Data to examine:
■ ■ ■ ■ ■

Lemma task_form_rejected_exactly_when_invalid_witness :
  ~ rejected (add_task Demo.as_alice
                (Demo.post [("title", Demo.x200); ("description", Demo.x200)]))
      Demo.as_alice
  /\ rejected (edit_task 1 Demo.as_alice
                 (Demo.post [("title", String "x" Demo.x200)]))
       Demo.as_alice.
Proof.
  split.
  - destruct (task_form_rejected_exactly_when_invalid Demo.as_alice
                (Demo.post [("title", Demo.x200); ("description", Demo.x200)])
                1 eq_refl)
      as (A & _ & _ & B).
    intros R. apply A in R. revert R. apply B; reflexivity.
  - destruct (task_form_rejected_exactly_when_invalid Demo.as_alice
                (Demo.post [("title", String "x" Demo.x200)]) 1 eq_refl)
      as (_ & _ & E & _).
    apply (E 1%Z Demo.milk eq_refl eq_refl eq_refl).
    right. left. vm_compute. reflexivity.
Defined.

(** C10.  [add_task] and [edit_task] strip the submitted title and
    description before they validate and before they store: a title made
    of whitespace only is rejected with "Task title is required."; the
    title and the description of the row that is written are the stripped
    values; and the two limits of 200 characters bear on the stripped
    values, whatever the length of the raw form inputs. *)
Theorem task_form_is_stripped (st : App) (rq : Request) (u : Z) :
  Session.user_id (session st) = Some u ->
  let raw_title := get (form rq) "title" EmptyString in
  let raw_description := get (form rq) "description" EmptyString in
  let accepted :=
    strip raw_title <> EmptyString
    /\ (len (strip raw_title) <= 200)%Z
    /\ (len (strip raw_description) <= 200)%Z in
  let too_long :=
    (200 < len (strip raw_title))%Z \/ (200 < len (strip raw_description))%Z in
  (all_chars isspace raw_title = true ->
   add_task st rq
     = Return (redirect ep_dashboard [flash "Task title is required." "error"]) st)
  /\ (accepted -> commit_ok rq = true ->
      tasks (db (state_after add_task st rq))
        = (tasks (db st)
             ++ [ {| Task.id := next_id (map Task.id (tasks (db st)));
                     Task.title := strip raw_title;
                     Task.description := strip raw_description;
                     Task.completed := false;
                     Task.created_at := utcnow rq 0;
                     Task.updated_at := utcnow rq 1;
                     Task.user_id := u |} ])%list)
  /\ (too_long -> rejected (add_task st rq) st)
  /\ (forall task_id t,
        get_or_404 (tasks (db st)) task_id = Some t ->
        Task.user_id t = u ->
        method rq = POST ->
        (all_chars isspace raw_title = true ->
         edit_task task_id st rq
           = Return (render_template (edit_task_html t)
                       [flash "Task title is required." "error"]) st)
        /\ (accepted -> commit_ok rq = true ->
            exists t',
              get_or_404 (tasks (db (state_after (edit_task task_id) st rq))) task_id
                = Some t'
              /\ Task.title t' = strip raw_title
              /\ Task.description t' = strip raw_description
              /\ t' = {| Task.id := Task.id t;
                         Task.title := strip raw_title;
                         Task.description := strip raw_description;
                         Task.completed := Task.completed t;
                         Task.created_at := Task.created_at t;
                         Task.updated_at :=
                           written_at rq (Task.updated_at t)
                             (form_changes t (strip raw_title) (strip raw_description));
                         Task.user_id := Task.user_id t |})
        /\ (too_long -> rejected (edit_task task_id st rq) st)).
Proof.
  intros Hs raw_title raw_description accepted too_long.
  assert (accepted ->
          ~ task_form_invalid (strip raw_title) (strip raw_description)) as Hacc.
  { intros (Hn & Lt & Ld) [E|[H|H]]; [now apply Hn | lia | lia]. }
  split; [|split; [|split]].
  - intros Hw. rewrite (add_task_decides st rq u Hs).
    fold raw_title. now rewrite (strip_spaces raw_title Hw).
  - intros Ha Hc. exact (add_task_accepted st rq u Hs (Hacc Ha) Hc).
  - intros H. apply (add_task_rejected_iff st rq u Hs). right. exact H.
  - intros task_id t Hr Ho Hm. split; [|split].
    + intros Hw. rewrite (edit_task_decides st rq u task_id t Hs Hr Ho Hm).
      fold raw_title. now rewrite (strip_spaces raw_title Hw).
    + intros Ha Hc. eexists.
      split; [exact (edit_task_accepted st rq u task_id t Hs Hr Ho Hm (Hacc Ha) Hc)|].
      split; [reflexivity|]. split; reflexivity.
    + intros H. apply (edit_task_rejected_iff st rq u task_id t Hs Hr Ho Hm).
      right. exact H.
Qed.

■ ■ ■ ■ ■

Activity:
Which lines hold the string "values"? Copy all of them from the data above.

Answer to this task:
    values; and the two limits of 200 characters bear on the stripped
    values, whatever the length of the raw form inputs. *)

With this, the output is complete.